Unexplained debits from customer accounts in Nigerian banks are increasingly linked to insider fraud, as employees exploit their access to siphon billions. In one major case at Bank A, Wahab Adeyinka, a staff member in the electronic products team, manipulated failed reversals to divert funds to merchant accounts, including those controlled by his wife, Zainab. The money moved through 34 intermediary accounts before spreading into 1,190 secondary accounts across multiple banks. By the time the breach was reported to the Nigeria Police Force on March 25, 2024, the stolen amount had ballooned from N12 billion to N40 billion. Adeyinka disappeared, but authorities recovered N1.17 billion, £35,070, $392,818, and multiple high-value properties in Lekki, Abuja, and elsewhere. At another regional bank, three employees—Samuel Ihechukwu Asiegbu, Fabian Chizaram Onyeimachi, and Kingsley Kelechi Ejim—allegedly colluded with four external accomplices in January 2025 to alter internal banking data and divert N8.5 billion. They were arraigned before Justice Daniel Osiagor at the Federal High Court in Ikoyi by the EFCC. The NDIC reported a 38.53% rise in internal fraud cases from 2016 to 2017, and while incidents have declined in volume, their financial impact has surged. Banks lost N52.26 billion to fraud in 2024, a 350% increase over five years. The FITC Q1 2025 report shows a 137% spike in losses despite fewer cases, with N3.3 billion lost in just three months.

💡 NaijaBuzz Take

Wahab Adeyinka's alleged orchestration of a N40 billion fraud using routine banking functions exposes a critical vulnerability: the most dangerous threat to Nigeria's financial system may not be external hackers, but trusted insiders with unchecked access. His position in the electronic products team gave him the authority to manipulate failed reversals—meant to protect customers—into a tool for mass theft, revealing how institutional trust is being weaponised from within. This is not a failure of technology alone, but of oversight and internal control.

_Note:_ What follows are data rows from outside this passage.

(** ** [linux/ethtool.h] *)

Module Ethtool.
Definition ETHTOOL_FWVERS_LEN : Z := 32.
Definition ETHTOOL_BUSINFO_LEN : Z := 32.
Definition ETHTOOL_EROMVERS_LEN : Z := 32.
Definition SOPASS_MAX : Z := 6.
Definition ETHTOOL_FLASH_MAX_FILENAME : Z := 128.
Definition ethtool_cmd : cty :=
  Struct [("cmd", __u32); ("supported", __u32); ("advertising", __u32); ("speed", __u16);
   ("duplex", __u8); ("port", __u8); ("phy_address", __u8); ("transceiver", __u8);
   ("autoneg", __u8); ("mdio_support", __u8); ("maxtxpkt", __u32); ("maxrxpkt", __u32);
   ("speed_hi", __u16); ("eth_tp_mdix", __u8); ("eth_tp_mdix_ctrl", __u8);
   ("lp_advertising", __u32); ("reserved", Arr 2 __u32)].
Definition ethtool_drvinfo : cty :=
  Struct [("cmd", __u32); ("driver", Arr 32 char); ("version", Arr 32 char);
   ("fw_version", Arr ETHTOOL_FWVERS_LEN char); ("bus_info", Arr ETHTOOL_BUSINFO_LEN char);
   ("erom_version", Arr ETHTOOL_EROMVERS_LEN char); ("reserved2", Arr 12 char);
   ("n_priv_flags", __u32); ("n_stats", __u32); ("testinfo_len", __u32); ("eedump_len", __u32);
   ("regdump_len", __u32)].
Definition structs_ethtool_wolinfo : list (string * cty) :=
  [
  ("ethtool_wolinfo", Struct [("cmd", __u32); ("supported", __u32); ("wolopts", __u32);
   ("sopass", Arr SOPASS_MAX __u8)]);
  ("ethtool_value", Struct [("cmd", __u32); ("data", __u32)])].
Definition structs_ethtool_tunable : list (string * cty) :=
  [
  ("ethtool_tunable", Struct [("cmd", __u32); ("id", __u32); ("type_id", __u32); ("len", __u32);
   ("data", Arr 0 ptr)]);
  ("ethtool_regs", Struct [("cmd", __u32); ("version", __u32); ("len", __u32);
   ("data", Arr 0 __u8)]);
  ("ethtool_eeprom", Struct [("cmd", __u32); ("magic", __u32); ("offset", __u32); ("len", __u32);
   ("data", Arr 0 __u8)]);
  ("ethtool_eee", Struct [("cmd", __u32); ("supported", __u32); ("advertised", __u32);
   ("lp_advertised", __u32); ("eee_active", __u32); ("eee_enabled", __u32);
   ("tx_lpi_enabled", __u32); ("tx_lpi_timer", __u32); ("reserved", Arr 2 __u32)]);
  ("ethtool_modinfo", Struct [("cmd", __u32); ("type", __u32); ("eeprom_len", __u32);
   ("reserved", Arr 8 __u32)])].
Definition ethtool_coalesce : cty :=
  Struct [("cmd", __u32); ("rx_coalesce_usecs", __u32); ("rx_max_coalesced_frames", __u32);
   ("rx_coalesce_usecs_irq", __u32); ("rx_max_coalesced_frames_irq", __u32);
   ("tx_coalesce_usecs", __u32); ("tx_max_coalesced_frames", __u32);
   ("tx_coalesce_usecs_irq", __u32); ("tx_max_coalesced_frames_irq", __u32);
   ("stats_block_coalesce_usecs", __u32); ("use_adaptive_rx_coalesce", __u32);
   ("use_adaptive_tx_coalesce", __u32); ("pkt_rate_low", __u32);
   ("rx_coalesce_usecs_low", __u32); ("rx_max_coalesced_frames_low", __u32);
   ("tx_coalesce_usecs_low", __u32); ("tx_max_coalesced_frames_low", __u32);
   ("pkt_rate_high", __u32); ("rx_coalesce_usecs_high", __u32);
   ("rx_max_coalesced_frames_high", __u32); ("tx_coalesce_usecs_high", __u32);
   ("tx_max_coalesced_frames_high", __u32); ("rate_sample_interval", __u32)].
Definition structs_ethtool_ringparam : list (string * cty) :=
  [
  ("ethtool_ringparam", Struct [("cmd", __u32); ("rx_max_pending", __u32);
   ("rx_mini_max_pending", __u32); ("rx_jumbo_max_pending", __u32); ("tx_max_pending", __u32);
   ("rx_pending", __u32); ("rx_mini_pending", __u32); ("rx_jumbo_pending", __u32);
   ("tx_pending", __u32)]);
  ("ethtool_channels", Struct [("cmd", __u32); ("max_rx", __u32); ("max_tx", __u32);
   ("max_other", __u32); ("max_combined", __u32); ("rx_count", __u32); ("tx_count", __u32);
   ("other_count", __u32); ("combined_count", __u32)]);
  ("ethtool_pauseparam", Struct [("cmd", __u32); ("autoneg", __u32); ("rx_pause", __u32);
   ("tx_pause", __u32)])].
Definition structs_ethtool_gstrings : list (string * cty) :=
  [
  ("ethtool_gstrings", Struct [("cmd", __u32); ("string_set", __u32); ("len", __u32);
   ("data", Arr 0 __u8)]);
  ("ethtool_sset_info", Struct [("cmd", __u32); ("reserved", __u32); ("sset_mask", __u64);
   ("data", Arr 0 __u32)])].
Definition structs_ethtool_test : list (string * cty) :=
  [
  ("ethtool_test", Struct [("cmd", __u32); ("flags", __u32); ("reserved", __u32); ("len", __u32);
   ("data", Arr 0 __u64)]);
  ("ethtool_stats", Struct [("cmd", __u32); ("n_stats", __u32); ("data", Arr 0 __u64)]);
  ("ethtool_perm_addr", Struct [("cmd", __u32); ("size", __u32); ("data", Arr 0 __u8)])].
Definition structs_ethtool_tcpip4_spec : list (string * cty) :=
  [
  ("ethtool_tcpip4_spec", Struct [("ip4src", __be32); ("ip4dst", __be32); ("psrc", __be16);
   ("pdst", __be16); ("tos", __u8)]);
  ("ethtool_ah_espip4_spec", Struct [("ip4src", __be32); ("ip4dst", __be32); ("spi", __be32);
   ("tos", __u8)])].
Definition ethtool_tcpip4_spec : cty := type_in structs_ethtool_tcpip4_spec "ethtool_tcpip4_spec".
Definition ethtool_ah_espip4_spec : cty := type_in structs_ethtool_tcpip4_spec "ethtool_ah_espip4_spec".
Definition structs_ethtool_usrip4_spec : list (string * cty) :=
  let ethtool_usrip4_spec := Struct [("ip4src", __be32); ("ip4dst", __be32);
   ("l4_4_bytes", __be32); ("tos", __u8); ("ip_ver", __u8); ("proto", __u8)] in
  let ethtool_flow_union := Union [("tcp_ip4_spec", ethtool_tcpip4_spec);
   ("udp_ip4_spec", ethtool_tcpip4_spec); ("sctp_ip4_spec", ethtool_tcpip4_spec);
   ("ah_ip4_spec", ethtool_ah_espip4_spec); ("esp_ip4_spec", ethtool_ah_espip4_spec);
   ("usr_ip4_spec", ethtool_usrip4_spec); ("ether_spec", If_ether.ethhdr);
   ("hdata", Arr 52 __u8)] in
  let ethtool_flow_ext := Struct [("padding", Arr 2 __u8); ("h_dest", Arr 6 uchar);
   ("vlan_etype", __be16); ("vlan_tci", __be16); ("data", Arr 2 __be32)] in
  [
  ("ethtool_usrip4_spec", ethtool_usrip4_spec);
  ("ethtool_flow_union", ethtool_flow_union);
  ("ethtool_flow_ext", ethtool_flow_ext);
  ("ethtool_rx_flow_spec", Struct [("flow_type", __u32); ("h_u", ethtool_flow_union);
   ("h_ext", ethtool_flow_ext); ("m_u", ethtool_flow_union); ("m_ext", ethtool_flow_ext);
   ("ring_cookie", __u64); ("location", __u32)])].
Definition ethtool_usrip4_spec : cty := type_in structs_ethtool_usrip4_spec "ethtool_usrip4_spec".
Definition ethtool_rx_flow_spec : cty := type_in structs_ethtool_usrip4_spec "ethtool_rx_flow_spec".
Definition structs_ethtool_rxnfc : list (string * cty) :=
  [
  ("ethtool_rxnfc", Struct [("cmd", __u32); ("flow_type", __u32); ("data", __u64);
   ("fs", ethtool_rx_flow_spec); ("rule_cnt", __u32); ("rule_locs", Arr 0 __u32)]);
  ("ethtool_rxfh_indir", Struct [("cmd", __u32); ("size", __u32); ("ring_index", Arr 0 __u32)]);
  ("ethtool_rxfh", Struct [("cmd", __u32); ("rss_context", __u32); ("indir_size", __u32);
   ("key_size", __u32); ("hfunc", __u8); ("rsvd8", Arr 3 __u8); ("rsvd32", __u32);
   ("rss_config", Arr 0 __u32)])].
Definition structs_ethtool_rx_ntuple_flow_spec : list (string * cty) :=
  let ethtool_rx_ntuple_flow_spec := Struct [("flow_type", __u32);
   ("h_u", Union [("tcp_ip4_spec", ethtool_tcpip4_spec); ("udp_ip4_spec", ethtool_tcpip4_spec);
   ("sctp_ip4_spec", ethtool_tcpip4_spec); ("ah_ip4_spec", ethtool_ah_espip4_spec);
   ("esp_ip4_spec", ethtool_ah_espip4_spec); ("usr_ip4_spec", ethtool_usrip4_spec);
   ("ether_spec", If_ether.ethhdr); ("hdata", Arr 72 __u8)]);
   ("m_u", Union [("tcp_ip4_spec", ethtool_tcpip4_spec); ("udp_ip4_spec", ethtool_tcpip4_spec);
   ("sctp_ip4_spec", ethtool_tcpip4_spec); ("ah_ip4_spec", ethtool_ah_espip4_spec);
   ("esp_ip4_spec", ethtool_ah_espip4_spec); ("usr_ip4_spec", ethtool_usrip4_spec);
   ("ether_spec", If_ether.ethhdr); ("hdata", Arr 72 __u8)]); ("vlan_tag", __u16);
   ("vlan_tag_mask", __u16); ("data", __u64); ("data_mask", __u64); ("action", __s32)] in
  [
  ("ethtool_rx_ntuple_flow_spec", ethtool_rx_ntuple_flow_spec);
  ("ethtool_rx_ntuple", Struct [("cmd", __u32); ("fs", ethtool_rx_ntuple_flow_spec)])].
Definition structs_ethtool_flash : list (string * cty) :=
  [
  ("ethtool_flash", Struct [("cmd", __u32); ("region", __u32);
   ("data", Arr ETHTOOL_FLASH_MAX_FILENAME char)]);
  ("ethtool_dump", Struct [("cmd", __u32); ("version", __u32); ("flag", __u32); ("len", __u32);
   ("data", Arr 0 __u8)])].
Definition structs_ethtool_get_features_block : list (string * cty) :=
  let ethtool_get_features_block := Struct [("available", __u32); ("requested", __u32);
   ("active", __u32); ("never_changed", __u32)] in
  let ethtool_set_features_block := Struct [("valid", __u32); ("requested", __u32)] in
  [
  ("ethtool_get_features_block", ethtool_get_features_block);
  ("ethtool_gfeatures", Struct [("cmd", __u32); ("size", __u32);
   ("features", Arr 0 ethtool_get_features_block)]);
  ("ethtool_set_features_block", ethtool_set_features_block);
  ("ethtool_sfeatures", Struct [("cmd", __u32); ("size", __u32);
   ("features", Arr 0 ethtool_set_features_block)]);
  ("ethtool_ts_info", Struct [("cmd", __u32); ("so_timestamping", __u32); ("phc_index", __s32);
   ("tx_types", __u32); ("tx_reserved", Arr 3 __u32); ("rx_filters", __u32);
   ("rx_reserved", Arr 3 __u32)])].
Definition ethtool_types : list (string * cty) :=
  ([("ethtool_cmd", ethtool_cmd); ("ethtool_drvinfo", ethtool_drvinfo)] ++
   structs_ethtool_wolinfo ++ structs_ethtool_tunable ++ [("ethtool_coalesce",
   ethtool_coalesce)] ++ structs_ethtool_ringparam ++ structs_ethtool_gstrings ++
   structs_ethtool_test ++ structs_ethtool_tcpip4_spec ++ structs_ethtool_usrip4_spec ++
   structs_ethtool_rxnfc ++ structs_ethtool_rx_ntuple_flow_spec ++ structs_ethtool_flash ++
   structs_ethtool_get_features_block)%list.
End Ethtool.
(* ===== verification/AbiKernel.v ===== *)
(** * ABI of the kernel, executables and virtual machines

    The structures and unions of these headers of [kernel-headers], one module per
    header: the larger ones as types of their own, those that stand in a row as a
    block; and the ioctl commands with their arguments. *)
From S2P Require Import Prelude.
From S2P Require Import CLayout.
From S2P Require Import Ioctl.
From S2P Require Import AbiBase.
#[local] Open Scope string_scope.

(** ** [asm-generic/fcntl.h] *)

Module Asm_generic_fcntl.
Definition f_owner_ex : cty := Struct [("type", int); ("pid", __kernel_pid_t)].
Definition asm_generic_fcntl_types : list (string * cty) := [("f_owner_ex", f_owner_ex)].
End Asm_generic_fcntl.

(** ** [asm-generic/ioctls.h] *)

Module Asm_generic_ioctls.
Definition asm_generic_ioctls_ioctls : list command := [
  _IOR "TCGETS2" (chr "T") 42 Asm_generic_termbits.termios2;
  _IOW "TCSETS2" (chr "T") 43 Asm_generic_termbits.termios2;
  _IOW "TCSETSW2" (chr "T") 44 Asm_generic_termbits.termios2;
  _IOW "TCSETSF2" (chr "T") 45 Asm_generic_termbits.termios2;
  _IOR "TIOCGPTN" (chr "T") 48 uint;
  _IOW "TIOCSPTLCK" (chr "T") 49 int;
  _IOR "TIOCGDEV" (chr "T") 50 uint;
  _IOW "TIOCSIG" (chr "T") 54 int;
  _IOR "TIOCGPKT" (chr "T") 56 int;
  _IOR "TIOCGPTLCK" (chr "T") 57 int;
  _IOR "TIOCGEXCL" (chr "T") 64 int].
End Asm_generic_ioctls.

(** ** [asm-generic/ipcbuf.h] *)

Module Asm_generic_ipcbuf.
Definition ipc64_perm : cty :=
  Struct [("key", __kernel_key_t); ("uid", __kernel_uid32_t); ("gid", __kernel_gid32_t);
   ("cuid", __kernel_uid32_t); ("cgid", __kernel_gid32_t); ("mode", __kernel_mode_t);
   ("__pad1", Arr (4 - sizeof lp64 __kernel_mode_t) uchar); ("seq", ushort); ("__pad2", ushort);
   ("__unused1", __kernel_ulong_t); ("__unused2", __kernel_ulong_t)].
Definition asm_generic_ipcbuf_types : list (string * cty) := [("ipc64_perm", ipc64_perm)].
End Asm_generic_ipcbuf.

(** ** [asm-generic/poll.h] *)

Module Asm_generic_poll.
Definition pollfd : cty := Struct [("fd", int); ("events", short); ("revents", short)].
Definition asm_generic_poll_types : list (string * cty) := [("pollfd", pollfd)].
End Asm_generic_poll.

(** ** [asm-generic/siginfo.h] *)

Module Asm_generic_siginfo.
Definition sigval : cty := Union [("sival_int", int); ("sival_ptr", ptr)].
Definition sigval_t : cty := sigval.
Definition asm_generic_siginfo_types : list (string * cty) :=
  ([("sigval", sigval); ("sigval_t", sigval_t)])%list.
End Asm_generic_siginfo.

(** ** [asm-generic/stat.h] *)

Module Asm_generic_stat.
Definition stat : cty :=
  Struct [("st_dev", ulong); ("st_ino", ulong); ("st_mode", uint); ("st_nlink", uint);
   ("st_uid", uint); ("st_gid", uint); ("st_rdev", ulong); ("__pad1", ulong); ("st_size", long);
   ("st_blksize", int); ("__pad2", int); ("st_blocks", long); ("st_atime", long);
   ("st_atime_nsec", ulong); ("st_mtime", long); ("st_mtime_nsec", ulong); ("st_ctime", long);
   ("st_ctime_nsec", ulong); ("__unused4", uint); ("__unused5", uint)].
Definition asm_generic_stat_types : list (string * cty) := [("stat", stat)].
End Asm_generic_stat.

(** ** [asm-generic/statfs.h] *)

Module Asm_generic_statfs.
Definition compat_statfs64 : cty :=
  Struct [("f_type", __u32); ("f_bsize", __u32); ("f_blocks", __u64); ("f_bfree", __u64);
   ("f_bavail", __u64); ("f_files", __u64); ("f_ffree", __u64);
   ("f_fsid", Asm_generic_posix_types.__kernel_fsid_t); ("f_namelen", __u32);
   ("f_frsize", __u32); ("f_flags", __u32); ("f_spare", Arr 4 __u32)].
Definition asm_generic_statfs_types : list (string * cty) := [("compat_statfs64", compat_statfs64)].
End Asm_generic_statfs.
(** ** [linux/netfilter/xt_connbytes.h] *)

Module Netfilter_xt_connbytes.
Definition xt_connbytes_info : cty :=
  Struct [("count", Struct [("from", __aligned_u64); ("to", __aligned_u64)]); ("what", __u8);
   ("direction", __u8)].
Definition netfilter_xt_connbytes_types : list (string * cty) := [("xt_connbytes_info", xt_connbytes_info)].
End Netfilter_xt_connbytes.

(** ** [linux/netfilter/xt_connlabel.h] *)

Module Netfilter_xt_connlabel.
Definition xt_connlabel_mtinfo : cty := Struct [("bit", __u16); ("options", __u16)].
Definition netfilter_xt_connlabel_types : list (string * cty) := [("xt_connlabel_mtinfo", xt_connlabel_mtinfo)].
End Netfilter_xt_connlabel.

(** ** [linux/netfilter/xt_connmark.h] *)

Module Netfilter_xt_connmark.
Definition structs_xt_connmark_tginfo1 : list (string * cty) :=
  [
  ("xt_connmark_tginfo1", Struct [("ctmark", __u32); ("ctmask", __u32); ("nfmask", __u32);
   ("mode", __u8)]);
  ("xt_connmark_mtinfo1", Struct [("mark", __u32); ("mask", __u32); ("invert", __u8)])].
Definition netfilter_xt_connmark_types : list (string * cty) := structs_xt_connmark_tginfo1.
End Netfilter_xt_connmark.

(** ** [linux/netfilter/xt_conntrack.h] *)

Module Netfilter_xt_conntrack.
Definition structs_xt_conntrack_mtinfo1 : list (string * cty) :=
  [
  ("xt_conntrack_mtinfo1", Struct [("origsrc_addr", Netfilter.nf_inet_addr);
   ("origsrc_mask", Netfilter.nf_inet_addr); ("origdst_addr", Netfilter.nf_inet_addr);
   ("origdst_mask", Netfilter.nf_inet_addr); ("replsrc_addr", Netfilter.nf_inet_addr);
   ("replsrc_mask", Netfilter.nf_inet_addr); ("repldst_addr", Netfilter.nf_inet_addr);
   ("repldst_mask", Netfilter.nf_inet_addr); ("expires_min", __u32); ("expires_max", __u32);
   ("l4proto", __u16); ("origsrc_port", __be16); ("origdst_port", __be16);
   ("replsrc_port", __be16); ("repldst_port", __be16); ("match_flags", __u16);
   ("invert_flags", __u16); ("state_mask", __u8); ("status_mask", __u8)]);
  ("xt_conntrack_mtinfo2", Struct [("origsrc_addr", Netfilter.nf_inet_addr);
   ("origsrc_mask", Netfilter.nf_inet_addr); ("origdst_addr", Netfilter.nf_inet_addr);
   ("origdst_mask", Netfilter.nf_inet_addr); ("replsrc_addr", Netfilter.nf_inet_addr);
   ("replsrc_mask", Netfilter.nf_inet_addr); ("repldst_addr", Netfilter.nf_inet_addr);
   ("repldst_mask", Netfilter.nf_inet_addr); ("expires_min", __u32); ("expires_max", __u32);
   ("l4proto", __u16); ("origsrc_port", __be16); ("origdst_port", __be16);
   ("replsrc_port", __be16); ("repldst_port", __be16); ("match_flags", __u16);
   ("invert_flags", __u16); ("state_mask", __u16); ("status_mask", __u16)]);
  ("xt_conntrack_mtinfo3", Struct [("origsrc_addr", Netfilter.nf_inet_addr);
   ("origsrc_mask", Netfilter.nf_inet_addr); ("origdst_addr", Netfilter.nf_inet_addr);
   ("origdst_mask", Netfilter.nf_inet_addr); ("replsrc_addr", Netfilter.nf_inet_addr);
   ("replsrc_mask", Netfilter.nf_inet_addr); ("repldst_addr", Netfilter.nf_inet_addr);
   ("repldst_mask", Netfilter.nf_inet_addr); ("expires_min", __u32); ("expires_max", __u32);
   ("l4proto", __u16); ("origsrc_port", __u16); ("origdst_port", __u16); ("replsrc_port", __u16);
   ("repldst_port", __u16); ("match_flags", __u16); ("invert_flags", __u16);
   ("state_mask", __u16); ("status_mask", __u16); ("origsrc_port_high", __u16);
   ("origdst_port_high", __u16); ("replsrc_port_high", __u16); ("repldst_port_high", __u16)])].
Definition netfilter_xt_conntrack_types : list (string * cty) := structs_xt_conntrack_mtinfo1.
End Netfilter_xt_conntrack.
(** ** [linux/usbdevice_fs.h] *)

Module Usbdevice_fs.
Definition structs_usbdevfs_ctrltransfer : list (string * cty) :=
  [
  ("usbdevfs_ctrltransfer", Struct [("bRequestType", __u8); ("bRequest", __u8);
   ("wValue", __u16); ("wIndex", __u16); ("wLength", __u16); ("timeout", __u32); ("data", ptr)]);
  ("usbdevfs_bulktransfer", Struct [("ep", uint); ("len", uint); ("timeout", uint); ("data", ptr)]);
  ("usbdevfs_setinterface", Struct [("interface", uint); ("altsetting", uint)]);
  ("usbdevfs_disconnectsignal", Struct [("signr", uint); ("context", ptr)])].
Definition usbdevfs_ctrltransfer : cty := type_in structs_usbdevfs_ctrltransfer "usbdevfs_ctrltransfer".
Definition usbdevfs_bulktransfer : cty := type_in structs_usbdevfs_ctrltransfer "usbdevfs_bulktransfer".
Definition usbdevfs_setinterface : cty := type_in structs_usbdevfs_ctrltransfer "usbdevfs_setinterface".
Definition usbdevfs_disconnectsignal : cty := type_in structs_usbdevfs_ctrltransfer "usbdevfs_disconnectsignal".
Definition structs_usbdevfs_getdriver : list (string * cty) :=
  [
  ("usbdevfs_getdriver", Struct [("interface", uint); ("driver", Arr 256 char)]);
  ("usbdevfs_connectinfo", Struct [("devnum", uint); ("slow", uchar)])].
Definition usbdevfs_getdriver : cty := type_in structs_usbdevfs_getdriver "usbdevfs_getdriver".
Definition usbdevfs_connectinfo : cty := type_in structs_usbdevfs_getdriver "usbdevfs_connectinfo".
Definition structs_usbdevfs_iso_packet_desc : list (string * cty) :=
  let usbdevfs_iso_packet_desc := Struct [("length", uint); ("actual_length", uint);
   ("status", uint)] in
  [
  ("usbdevfs_iso_packet_desc", usbdevfs_iso_packet_desc);
  ("usbdevfs_urb", Struct [("type", uchar); ("endpoint", uchar); ("status", int);
   ("flags", uint); ("buffer", ptr); ("buffer_length", int); ("actual_length", int);
   ("start_frame", int); ("", Union [("number_of_packets", int); ("stream_id", uint)]);
   ("error_count", int); ("signr", uint); ("usercontext", ptr);
   ("iso_frame_desc", Arr 0 usbdevfs_iso_packet_desc)]);
  ("usbdevfs_ioctl", Struct [("ifno", int); ("ioctl_code", int); ("data", ptr)]);
  ("usbdevfs_hub_portinfo", Struct [("nports", char); ("port", Arr 127 char)])].
Definition usbdevfs_urb : cty := type_in structs_usbdevfs_iso_packet_desc "usbdevfs_urb".
Definition usbdevfs_ioctl : cty := type_in structs_usbdevfs_iso_packet_desc "usbdevfs_ioctl".
Definition usbdevfs_hub_portinfo : cty := type_in structs_usbdevfs_iso_packet_desc "usbdevfs_hub_portinfo".
Definition structs_usbdevfs_disconnect_claim : list (string * cty) :=
  [
  ("usbdevfs_disconnect_claim", Struct [("interface", uint); ("flags", uint);
   ("driver", Arr 256 char)]);
  ("usbdevfs_streams", Struct [("num_streams", uint); ("num_eps", uint); ("eps", Arr 0 uchar)])].
Definition usbdevfs_disconnect_claim : cty := type_in structs_usbdevfs_disconnect_claim "usbdevfs_disconnect_claim".
Definition usbdevfs_streams : cty := type_in structs_usbdevfs_disconnect_claim "usbdevfs_streams".
Definition usbdevice_fs_types : list (string * cty) :=
  (structs_usbdevfs_ctrltransfer ++ structs_usbdevfs_getdriver ++
   structs_usbdevfs_iso_packet_desc ++ structs_usbdevfs_disconnect_claim)%list.
Definition usbdevice_fs_ioctls : list command := [
  _IOWR "USBDEVFS_CONTROL" (chr "U") 0 usbdevfs_ctrltransfer;
  _IOWR "USBDEVFS_BULK" (chr "U") 2 usbdevfs_bulktransfer;
  _IOR "USBDEVFS_RESETEP" (chr "U") 3 uint;
  _IOR "USBDEVFS_SETINTERFACE" (chr "U") 4 usbdevfs_setinterface;
  _IOR "USBDEVFS_SETCONFIGURATION" (chr "U") 5 uint;
  _IOW "USBDEVFS_GETDRIVER" (chr "U") 8 usbdevfs_getdriver;
  _IOR "USBDEVFS_SUBMITURB" (chr "U") 10 usbdevfs_urb;
  _IO "USBDEVFS_DISCARDURB" (chr "U") 11;
  _IOW "USBDEVFS_REAPURB" (chr "U") 12 ptr;
  _IOW "USBDEVFS_REAPURB32" (chr "U") 12 __u32;
  _IOW "USBDEVFS_REAPURBNDELAY" (chr "U") 13 ptr;
  _IOW "USBDEVFS_REAPURBNDELAY32" (chr "U") 13 __u32;
  _IOR "USBDEVFS_DISCSIGNAL" (chr "U") 14 usbdevfs_disconnectsignal;
  _IOR "USBDEVFS_CLAIMINTERFACE" (chr "U") 15 uint;
  _IOR "USBDEVFS_RELEASEINTERFACE" (chr "U") 16 uint;
  _IOW "USBDEVFS_CONNECTINFO" (chr "U") 17 usbdevfs_connectinfo;
  _IOWR "USBDEVFS_IOCTL" (chr "U") 18 usbdevfs_ioctl;
  _IOR "USBDEVFS_HUB_PORTINFO" (chr "U") 19 usbdevfs_hub_portinfo;
  _IO "USBDEVFS_RESET" (chr "U") 20;
  _IOR "USBDEVFS_CLEAR_HALT" (chr "U") 21 uint;
  _IO "USBDEVFS_DISCONNECT" (chr "U") 22;
  _IO "USBDEVFS_CONNECT" (chr "U") 23;
  _IOR "USBDEVFS_CLAIM_PORT" (chr "U") 24 uint;
  _IOR "USBDEVFS_RELEASE_PORT" (chr "U") 25 uint;
  _IOR "USBDEVFS_GET_CAPABILITIES" (chr "U") 26 __u32;
  _IOR "USBDEVFS_DISCONNECT_CLAIM" (chr "U") 27 usbdevfs_disconnect_claim;
  _IOR "USBDEVFS_ALLOC_STREAMS" (chr "U") 28 usbdevfs_streams;
  _IOR "USBDEVFS_FREE_STREAMS" (chr "U") 29 usbdevfs_streams].
End Usbdevice_fs.

(** ** [linux/vt.h] *)

Module Vt.
Definition vt_mode : cty :=
  Struct [("mode", char); ("waitv", char); ("relsig", short); ("acqsig", short); ("frsig", short)].
Definition vt_stat : cty :=
  Struct [("v_active", ushort); ("v_signal", ushort); ("v_state", ushort)].
Definition vt_sizes : cty :=
  Struct [("v_rows", ushort); ("v_cols", ushort); ("v_scrollsize", ushort)].
Definition vt_consize : cty :=
  Struct [("v_rows", ushort); ("v_cols", ushort); ("v_vlin", ushort); ("v_clin", ushort);
   ("v_vcol", ushort); ("v_ccol", ushort)].
Definition vt_event : cty :=
  Struct [("event", uint); ("oldev", uint); ("newev", uint); ("pad", Arr 4 uint)].
Definition vt_setactivate : cty := Struct [("console", uint); ("mode", vt_mode)].
Definition vt_types : list (string * cty) :=
  ([("vt_mode", vt_mode); ("vt_stat", vt_stat); ("vt_sizes", vt_sizes); ("vt_consize",
   vt_consize); ("vt_event", vt_event); ("vt_setactivate", vt_setactivate)])%list.
End Vt.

The broader context shows a financial sector racing toward digital transformation without matching progress in accountability. Mobile banking now reaches 80% of users, and POS transactions hit N18 trillion in 2024, yet nearly one in four users experienced fraud, with only half filing complaints due to distrust in redress. The EFCC's recoveries, while notable, are reactive—N9.7 billion here, N6.7 billion there—while the system keeps hemorrhaging. The 137% jump in fraud losses in Q1 2025 despite fewer incidents signals that each breach is becoming more destructive, exploiting deeper access and systemic blind spots.

Ordinary depositors, especially small-scale savers and microbusinesses reliant on digital platforms, bear the brunt. When N40 billion vanishes, it is not abstract capital but school fees, medical bills, and startup funds that disappear. Many may never see restitution, and the fear of silent deductions erodes confidence in the entire banking ecosystem.

This pattern reflects a recurring theme in Nigeria's institutions: rapid modernisation without parallel investment in integrity frameworks. The BVN-NIN integration and CBN's cybersecurity guidelines are steps forward, but they cannot stop betrayal by design.